An article entitled “Computational Medicine: Translating Models to Clinical Care” was published on Oct. 31, 2012 in the very prestigious interdisciplinary journal, Science Translational Medicine. The report was written collaboratively by Johns Hopkins Institute of Computational Medicine director Raimond L. Winslow, along with three other Johns Hopkins professors affiliated with the Institute.

Lead author, Raimond L. Winslow commented, “We are poised at an exciting time in medicine. . . . The field of computational medicine has exploded.”

Launched in 2005 as a collaborative effort between the Whiting School of Engineering and School of Medicine, the institute uses powerful computers to analyze and mathematically model disease mechanisms.
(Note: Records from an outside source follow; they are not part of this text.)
Lemma div_core_nonneg (prec emax : Z) (m1 m2 : positive) (e1 e2 : Z) :
  0 <= fst (fst (SFdiv_core_binary prec emax (Z.pos m1) e1 (Z.pos m2) e2)).
Proof.
  unfold SFdiv_core_binary.
  set (s := e1 - e2 - _).
  set (m' := match s with 0 => _ | Z.pos _ => _ | Z.neg _ => _ end).
  assert (Hm' : 0 <= m').
  { subst m'. destruct s; try lia. apply Z.shiftl_nonneg. lia. }
  pose proof (Z.div_eucl_eq m' (Z.pos m2) ltac:(lia)) as Heq.
  pose proof (Z.mod_pos_bound m' (Z.pos m2) ltac:(lia)) as Hb.
  unfold Z.modulo in Hb.
  change IntDef.Z.div_eucl with Z.div_eucl.
  destruct (Z.div_eucl m' (Z.pos m2)) as [q r]. simpl. nia.
Qed.

Lemma div_finite_not_nan (sx sy : bool) (mx my : positive) (ex ey : Z) :
  float.is_nan (float.div (S754_finite sx mx ex) (S754_finite sy my ey)) = false.
Proof.
  unfold float.div, SFdiv.
  pose proof (div_core_nonneg float.prec float.emax mx my ex ey) as Hq.
  destruct (SFdiv_core_binary _ _ _ _ _ _) as [[mz ez] lz]. simpl in Hq.
  apply binary_round_aux_not_nan, Hq.
Qed.

Lemma of_int_not_nan (n : Z) : float.is_nan (float.of_int n) = false.
Proof.
  unfold float.of_int, binary_normalize. destruct n; [reflexivity| |];
    unfold binary_round; destruct (shl_align _ _ _);
    apply binary_round_aux_not_nan; lia.
Qed.

(** What [py_float] returns is zero or finite. *)
Lemma py_float_ok (n : Z) (x : spec_float) :
  py_float n = Ok x -> float.is_infinity x = false /\ float.is_nan x = false.
Proof.
  unfold py_float. pose proof (of_int_not_nan n) as Hn.
  destruct (float.is_infinity (float.of_int n)) eqn:E; [discriminate|].
  intros Hx. injection Hx as <-. auto.
Qed.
The results are used to help predict who is at risk of developing a disease and how to treat it more effectively.

From the review article, here are examples of how computational medicine is changing the detection and treatment of disease:

  • Advanced mathematical models are allowing researchers to better understand how networks of molecules are implicated in cancer and then use this knowledge to predict which patients are at risk of developing the disease.
  • A discipline called computational physiological medicine is using computer models to look at how biological systems change over time from a healthy to an unhealthy state. This approach is being used to help develop better treatments for cancer, diabetes and heart disease.
  • Computational anatomy uses medical images to detect changes, for example, in the shape of various structures in the brain. Researchers have found shape changes that appear to be associated with Alzheimer’s disease and neuropsychiatric disorders.
  • Computational models of electrical activity in the heart are on their way to being used to guide doctors in diagnosing and preventing sudden cardiac death.